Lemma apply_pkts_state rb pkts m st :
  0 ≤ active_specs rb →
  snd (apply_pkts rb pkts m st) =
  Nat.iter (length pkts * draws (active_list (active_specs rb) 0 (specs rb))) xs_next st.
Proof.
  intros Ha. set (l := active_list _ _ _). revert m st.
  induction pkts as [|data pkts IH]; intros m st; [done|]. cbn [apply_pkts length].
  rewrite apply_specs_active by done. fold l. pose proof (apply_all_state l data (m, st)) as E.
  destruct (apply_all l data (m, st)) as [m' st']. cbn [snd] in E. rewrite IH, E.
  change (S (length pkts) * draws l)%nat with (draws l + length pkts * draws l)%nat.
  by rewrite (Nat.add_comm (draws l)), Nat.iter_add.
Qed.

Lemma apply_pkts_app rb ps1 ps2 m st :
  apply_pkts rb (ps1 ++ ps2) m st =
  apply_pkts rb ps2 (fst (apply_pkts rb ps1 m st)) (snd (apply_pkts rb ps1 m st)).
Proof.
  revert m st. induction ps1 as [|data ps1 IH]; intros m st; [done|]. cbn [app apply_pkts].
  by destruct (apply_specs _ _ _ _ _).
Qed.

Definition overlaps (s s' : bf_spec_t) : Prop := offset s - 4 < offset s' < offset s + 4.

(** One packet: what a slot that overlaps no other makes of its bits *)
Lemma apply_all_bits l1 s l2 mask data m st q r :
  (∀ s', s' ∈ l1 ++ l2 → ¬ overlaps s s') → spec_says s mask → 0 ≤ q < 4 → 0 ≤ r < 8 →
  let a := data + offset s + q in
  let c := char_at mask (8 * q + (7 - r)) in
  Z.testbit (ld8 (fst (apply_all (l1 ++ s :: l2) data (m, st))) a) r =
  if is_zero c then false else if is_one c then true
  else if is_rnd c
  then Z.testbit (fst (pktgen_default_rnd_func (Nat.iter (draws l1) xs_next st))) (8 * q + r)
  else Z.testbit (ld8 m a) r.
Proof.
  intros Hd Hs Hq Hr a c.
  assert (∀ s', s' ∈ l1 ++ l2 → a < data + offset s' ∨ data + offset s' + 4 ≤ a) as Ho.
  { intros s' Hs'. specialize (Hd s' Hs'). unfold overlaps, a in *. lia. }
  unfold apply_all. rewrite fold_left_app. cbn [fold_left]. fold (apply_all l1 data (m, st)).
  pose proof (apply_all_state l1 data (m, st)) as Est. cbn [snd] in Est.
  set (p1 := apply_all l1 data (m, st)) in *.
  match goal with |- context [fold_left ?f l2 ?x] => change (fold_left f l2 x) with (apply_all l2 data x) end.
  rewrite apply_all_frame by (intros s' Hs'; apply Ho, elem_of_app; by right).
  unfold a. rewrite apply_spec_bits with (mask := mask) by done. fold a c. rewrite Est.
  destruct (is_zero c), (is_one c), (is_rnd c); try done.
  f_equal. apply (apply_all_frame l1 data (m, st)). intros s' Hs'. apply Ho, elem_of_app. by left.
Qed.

#### Work order:
Take the lines from the start of the records through the line holding "intros Ha. set", both included, and please print them exactly, with nothing else.

#### Reply:
Lemma apply_pkts_state rb pkts m st :
  0 ≤ active_specs rb →
  snd (apply_pkts rb pkts m st) =
  Nat.iter (length pkts * draws (active_list (active_specs rb) 0 (specs rb))) xs_next st.
Proof.
  intros Ha. set (l := active_list _ _ _). revert m st.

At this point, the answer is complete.